Firms “completely consumed” by solving regulatory projects are holding back proper back office innovation in capital markets, according to Alastair Rutherford senior advisor for Nomura Research Institute. Speaking at an industry event in London this week, he argued that when companies are tying up “key resources” on regulatory projects, they “shy away” from legacy infrastructure renovation.

That reticence is “all well and good,” he adds, but just “stacks risk up for the future” when there are still things that need to be dealt with in the short term: “One is cost, which we see people throwing robots at, but the other is having data in your legacy system which you actually need to make more accessible. You generally need to do something to get that into a more of an open environment.”

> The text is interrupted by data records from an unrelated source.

(** * icon-preview.py: a shallow embedding and its verified properties

    The program scans a directory tree for [.svg] icons, classifies each
    by a token of its file name, groups and sorts the records, and renders
    one template into one output file.  The embedding follows
    [src/icon-preview.py] function by function and keeps its names.

    Modelling conventions:
    - a Python [str] is a [string] of 8-bit characters; [str.lower] acts on
      the ASCII letters, comparison is lexicographic on character codes;
    - a raised exception is the left injection of a sum ([Py.result]);
    - the [dict] built by [get_icons] is a [gmap string (list IconDetails)];
      the literal [ICON_GROUP_MARKS], whose insertion order is observable
      through [.values()], is an association list;
    - the generator [split_by] is the list of the pieces it yields;
    - the operating system and Jinja2 are a record of functions ([World]). *)

From Equations Require Import Equations.
From Stdlib Require Import ZArith Ascii String List Sorted Permutation Lia.
From stdpp Require Import gmap strings list.

Local Open Scope string_scope.

(** ** Python built-ins used by the script *)

Module Py.

(** The exceptions that the modelled code can raise.  [OSError] and
    [TemplateError] are raised by the environment (file system, Jinja2). *)
Inductive exception : Type :=
| IndexError
| ValueError
| OSError (msg : string)
| TemplateError (msg : string).

(** A computation that returns a value or raises. *)
Definition result (A : Type) : Type := (exception + A)%type.

Definition ret {A} (a : A) : result A := inr a.
Definition raise {A} (e : exception) : result A := inl e.

Definition bind {A B} (m : result A) (k : A -> result B) : result B :=
  match m with
  | inl e => inl e
  | inr a => k a
  end.

(** [for x in l: acc = body(acc, x)], stopping at the first exception. *)
Fixpoint for_each {A S} (body : S -> A -> result S) (l : list A) (acc : S)
  : result S :=
  match l with
  | [] => ret acc
  | x :: l' => bind (body acc x) (for_each body l')
  end.

(** [l[i]] for a non-negative index. *)
Definition getitem {A} (l : list A) (i : nat) : result A :=
  match nth_error l i with
  | Some a => ret a
  | None => raise IndexError
  end.

(** [list.index]: position of the first occurrence, [ValueError] if none. *)
Fixpoint index (x : string) (l : list string) : result nat :=
  match l with
  | [] => raise ValueError
  | y :: l' => if String.eqb y x then ret 0%nat
               else bind (index x l') (fun i => ret (S i))
  end.

(** [dict.get(key, default)] on a literal dict kept in insertion order. *)
Fixpoint dict_get (d : list (string * string)) (key default : string) : string :=
  match d with
  | [] => default
  | (k, v) :: d' => if String.eqb k key then v else dict_get d' key default
  end.

(** [list(d.values())]. *)
Definition dict_values (d : list (string * string)) : list string :=
  map snd d.

(** *** Strings *)

Definition lower_char (c : ascii) : ascii :=
  let n := nat_of_ascii c in
  if (65 <=? n)%nat && (n <=? 90)%nat then ascii_of_nat (n + 32) else c.

(** [str.lower]. *)
Fixpoint lower (s : string) : string :=
  match s with
  | EmptyString => EmptyString
  | String c s' => String (lower_char c) (lower s')
  end.

(** [s.startswith(p)] and [s.endswith(p)]. *)
Definition startswith (s p : string) : bool := String.prefix p s.

Definition endswith (s p : string) : bool :=
  let n := String.length s in
  let k := String.length p in
  (k <=? n)%nat && String.eqb (String.substring (n - k) k s) p.

(** [c in s] for a one-character [c]. *)
Fixpoint contains (c : ascii) (s : string) : bool :=
  match s with
  | EmptyString => false
  | String a s' => Ascii.eqb a c || contains c s'
  end.

(** [s.split(sep)] for a one-character separator: never empty. *)
Fixpoint split (sep : ascii) (s : string) : list string :=
  match s with
  | EmptyString => [EmptyString]
  | String c s' =>
      if Ascii.eqb c sep then EmptyString :: split sep s'
      else match split sep s' with
           | [] => [String c EmptyString]
           | w :: ws => String c w :: ws
           end
  end.

(** [s.rsplit(sep, 1)] for a one-character separator: one or two parts,
    cut at the last occurrence of [sep]. *)
Fixpoint rsplit1 (sep : ascii) (s : string) : list string :=
  match s with
  | EmptyString => [EmptyString]
  | String c s' =>
      match rsplit1 sep s' with
      | [t] => if Ascii.eqb c sep then [EmptyString; t] else [String c t]
      | h :: rest => String c h :: rest
      | [] => [String c EmptyString]
      end
  end.

(** [s.rfind(c)]: the highest index of [c], or [-1]. *)
Fixpoint rfind (c : ascii) (s : string) : Z :=
  match s with
  | EmptyString => (-1)%Z
  | String a s' =>
      let r := rfind c s' in
      if (0 <=? r)%Z then (r + 1)%Z
      else if Ascii.eqb a c then 0%Z else (-1)%Z
  end.

(** The slices [s[i:]] and [s[:i]] for [0 <= i]. *)
Definition slice_from (i : nat) (s : string) : string :=
  String.substring i (String.length s - i) s.

Definition slice_to (i : nat) (s : string) : string :=
  String.substring 0 i s.

(** [s.rstrip(c)]. *)
Fixpoint rstrip (c : ascii) (s : string) : string :=
  match s with
  | EmptyString => EmptyString
  | String a s' =>
      match rstrip c s' with
      | EmptyString => if Ascii.eqb a c then EmptyString else String a EmptyString
      | t => String a t
      end
  end.

(** *** Sorting

    [sorted] and [list.sort] are stable and compare keys with [<] only.
    The model inserts each element before the first element that is not
    smaller than it; a comparison that raises aborts the sort. *)
Fixpoint insert_sorted {A} (lt : A -> A -> result bool) (x : A) (l : list A)
  : result (list A) :=
  match l with
  | [] => ret [x]
  | y :: l' =>
      bind (lt y x) (fun b =>
        if b then bind (insert_sorted lt x l') (fun r => ret (y :: r))
        else ret (x :: y :: l'))
  end.

Fixpoint sort {A} (lt : A -> A -> result bool) (l : list A) : result (list A) :=
  match l with
  | [] => ret []
  | x :: l' => bind (sort lt l') (insert_sorted lt x)
  end.

(** [sorted(l, reverse=False, key=key)] over string keys, whose [<] never
    raises. *)
Definition sorted_by_key {A} (key : A -> string) (l : list A) : result (list A) :=
  sort (fun a b => ret (String.ltb (key a) (key b))) l.

(** [functools.cmp_to_key(cmp)]: the wrapped key is smaller when [cmp]
    answers a negative number. *)
Definition cmp_to_key {A} (cmp : A -> A -> result Z) (a b : A) : result bool :=
  bind (cmp a b) (fun r => ret (r <? 0)%Z).

End Py.

Notation "'do' x <- m ; k" := (Py.bind m (fun x => k))
  (at level 10, x name, m at level 100, k at level 200, only parsing).

(** ** [os.path] on a POSIX system *)

Module PosixPath.

Definition sep : ascii := "/"%char.

(** [os.path.join(a, b)]. *)
Definition join (a b : string) : string :=
  if Py.startswith b "/" then b
  else if String.eqb a "" || Py.endswith a "/" then a ++ b
  else a ++ "/" ++ b.

(** [os.path.basename(p)]. *)
Definition basename (p : string) : string :=
  let i := Z.to_nat (Py.rfind sep p + 1) in
  Py.slice_from i p.

Definition all_sep (s : string) : bool :=
  forallb (fun c => Ascii.eqb c sep) (list_ascii_of_string s).

(** [os.path.dirname(p)]. *)
Definition dirname (p : string) : string :=
  let i := Z.to_nat (Py.rfind sep p + 1) in
  let head := Py.slice_to i p in
  if negb (String.eqb head "") && negb (all_sep head)
  then Py.rstrip sep head else head.

End PosixPath.

(** ** Module-level constants *)

(** Icons per row. *)
Definition DEFAULT_ELEMENTS_PER_ROW : nat := 3.

(** Keep group order. *)
Definition ICON_GROUP_ORDER : list string :=
  ["small"; "medium"; "large"; "cover"; "notification"].

Definition ICON_GROUP_MARKS : list (string * string) :=
  [("l", "large"); ("s", "small"); ("m", "medium");
   ("cover", "cover"); ("lock", "notification")].

Record IconDetails : Type := mkIconDetails {
  name : string;
  group : string;
  relpath : string
}.

(** ** Jinja2 filters *)

Definition inspect {A} (a : A) : {b : A | a = b} := exist _ a eq_refl.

Joining Rutherford was Oliver Cooke, NatWest Markets’ head of trading. “From what I’ve seen, actually just getting the basics right improves the workflow automation,” he said. “There should be a big focus on getting the data right and getting it right first time, then shifting to processes. I think many of these technologies – blockchain, AI, machine learning – they’re for the future, really. It seems to me that so many back-office environments are so complex that sorting that out first is the way to go.”

According to a 2018 survey from SIFMA, 80% of capital markets firms are assessing the value of AI, machine learning and robotic process automation (RPA), while 39% of respondents are progressing to the proof of concept stage. 22% stated they had entered full production. In line with Cooke’s comments, the major concern for those surveyed by SIFMA was the standardisation and quality control of data, which 53% cited as a top priority

“We do see people who have gone down the route of building something quite flexible like APIs into their architecture,” stated Rutherford. “Our view is that there is still a massive risk stacked up in the core books and records systems across most of the industry that will at some point need to be addressed.”

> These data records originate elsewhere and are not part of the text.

(** C5 (amended).  Every exception class of [models.py] carries the flat
    detail [{"success": false, "error": <string>}].  Whenever a handler
    raises, the response body is [{"detail": <that detail>}], and the
    exception is either [KeyNotFoundError] (404, GET or DELETE of an absent
    key, message [Key '<key>' not found]) or [KeyMismatchError] (400, POST
    or PUT, message [Key in path '<path_key>' does not match key in body
    '<body_key>']). *)
Theorem error_bodies_nest_flat_detail r st e :
  (run (endpoint r) st).1 = inl e →
  (∀ h : HTTPException,
     detail h = JObj [("success", JBool false); ("error", JStr (error_message h))])
  ∧ ∃ msg,
      body (serve r st).1 =
        JObj [("detail", JObj [("success", JBool false); ("error", JStr msg)])]
      ∧ ((∃ key, (r = GET_keys key ∨ r = DELETE_keys key)
            ∧ e = HTTP (KeyNotFoundError key)
            ∧ status (serve r st).1 = HTTP_404_NOT_FOUND
            ∧ msg = "Key '" +:+ key +:+ "' not found")
         ∨ (∃ path_key data, (r = POST_keys path_key data ∨ r = PUT_keys path_key data)
            ∧ e = HTTP (KeyMismatchError path_key (ValueModel.key data))
            ∧ status (serve r st).1 = HTTP_400_BAD_REQUEST
            ∧ msg = "Key in path '" +:+ path_key +:+ "' does not match key in body '"
                      +:+ ValueModel.key data +:+ "'")).
Proof.
  intros Hraise. split; [done|].
  destruct r as [|key data|key data|key|key]; cbn [endpoint] in Hraise.
  - discriminate Hraise.
  - rewrite run_store_key in Hraise. rewrite serve_POST.
    case_bool_decide; [discriminate Hraise|]. injection Hraise as <-.
    eexists; split; [reflexivity|]. right. exists key, data. auto.
  - rewrite run_update_key in Hraise. rewrite serve_PUT.
    case_bool_decide; [discriminate Hraise|]. injection Hraise as <-.
    eexists; split; [reflexivity|]. right. exists key, data. auto.
  - rewrite run_get_key in Hraise. rewrite serve_GET.
    destruct (st !! key); [discriminate Hraise|]. injection Hraise as <-.
    eexists; split; [reflexivity|]. left. exists key. auto.
  - rewrite run_delete_key in Hraise. rewrite serve_DELETE.
    destruct (st !! key); [discriminate Hraise|]. injection Hraise as <-.
    eexists; split; [reflexivity|]. left. exists key. auto.
Qed.

(** C6 (POST and PUT).  On every key, body and store, [store_key] and
    [update_key] run to the same outcome and the same store; the two routes
    answer with the same body, and with the same status except on success,
    where POST says 201 and PUT says 200. *)
Theorem store_key_update_key_same_effect key data st :
  run (store_key key data) st = run (update_key key data) st
  ∧ (serve (POST_keys key data) st).2 = (serve (PUT_keys key data) st).2
  ∧ body (serve (POST_keys key data) st).1 = body (serve (PUT_keys key data) st).1
  ∧ (if bool_decide (key = ValueModel.key data)
     then body (serve (POST_keys key data) st).1 =
            JObj [("success", JBool true); ("message", JStr "Value stored successfully")]
          ∧ status (serve (POST_keys key data) st).1 = HTTP_201_CREATED
          ∧ status (serve (PUT_keys key data) st).1 = HTTP_200_OK
     else status (serve (POST_keys key data) st).1 = status (serve (PUT_keys key data) st).1).
Proof.
  rewrite run_store_key, run_update_key, serve_POST, serve_PUT.
  by case_bool_decide.
Qed.

(** C7 (null is a value).  After [null] has been stored under [k], GET on
    [k] answers 200 with ["value": null]; on a store without [k] it raises
    [KeyNotFoundError] (404).  The two answers differ: [get_key] looks at
    membership in the dictionary, not at the value found. *)
Theorem null_value_is_present k st :
  let st' := (serve (POST_keys k (ValueModel.Build k JNull)) st).2 in
  serve (GET_keys k) st' =
    ({| status := HTTP_200_OK;
        body := JObj [("success", JBool true); ("key", JStr k); ("value", JNull)] |}, st')
  ∧ (run (get_key k) (delete k st)).1 = inl (HTTP (KeyNotFoundError k))
  ∧ status (serve (GET_keys k) (delete k st)).1 = HTTP_404_NOT_FOUND
  ∧ (serve (GET_keys k) st').1 ≠ (serve (GET_keys k) (delete k st)).1.
Proof.
  cbn zeta. rewrite serve_POST, bool_decide_eq_true_2 by reflexivity.
  rewrite run_get_key, !serve_GET. cbn.
  rewrite lookup_insert_eq, lookup_delete_eq. done.
Qed.

(** C8 (frame).  GET leaves the store as it found it, present key or not.
    POST, PUT and DELETE on [k] leave the binding of every other key as it
    was. *)
Theorem get_pure_put_delete_frame k k' data st :
  k' ≠ k →
  (serve (GET_keys k) st).2 = st
  ∧ (run (get_key k) st).2 = st
  ∧ (serve (POST_keys k data) st).2 !! k' = st !! k'
  ∧ (serve (PUT_keys k data) st).2 !! k' = st !! k'
  ∧ (serve (DELETE_keys k) st).2 !! k' = st !! k'.
Proof.
  intros Hne. rewrite serve_GET, run_get_key, serve_POST, serve_PUT, serve_DELETE.
  repeat split.
  - by destruct (st !! k).
  - by destruct (st !! k).
  - case_bool_decide; cbn; [by rewrite lookup_insert_ne|done].
  - case_bool_decide; cbn; [by rewrite lookup_insert_ne|done].
  - destruct (st !! k); cbn; [by rewrite lookup_delete_ne|done].
Qed.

Many firms have turned to robotic process automation (RPA) to assist with back office workflows. More than three-quarters of those responding to a 2017 Deloitte survey on RPA said that they expected to “significantly increase” investment in the area up until 2020. Among the RPA benefits expected by respondents were improved compliance (92%), improved productivity (86%) and cost reduction (59%).

A lot of organisations are putting “an awful lot of effort” into RPA, said Rutherford. “It may be the case that there are other investments around the AI, machine learning, and blockchain uses in the front office, but in the back we see lots of people frantically trying to reduce costs by implementing robots.”

It’s easy to see the rationale behind this, he continued, when you see how some departments are “completely consumed” with regulatory work. “You give the robots to those in the operations department, who say ‘excellent, off we go, this is simple scripting language’ and we get all sorts of things which look wonderful in a proof-of-concept but have typically gone very wrong when they’ve gone to implementation.”

The time for back office change is now, argued Rutherford. He gave the example of “quite a large German organisation” which had told him the average age of its support team covering the books and records was 57. Even with the bells and whistles of fintech innovation, he added, “there’s a real risk that we’re going to have key skills shortages, where legacy systems are not understood, not properly managed, and that will have a massive impact on the customer base.”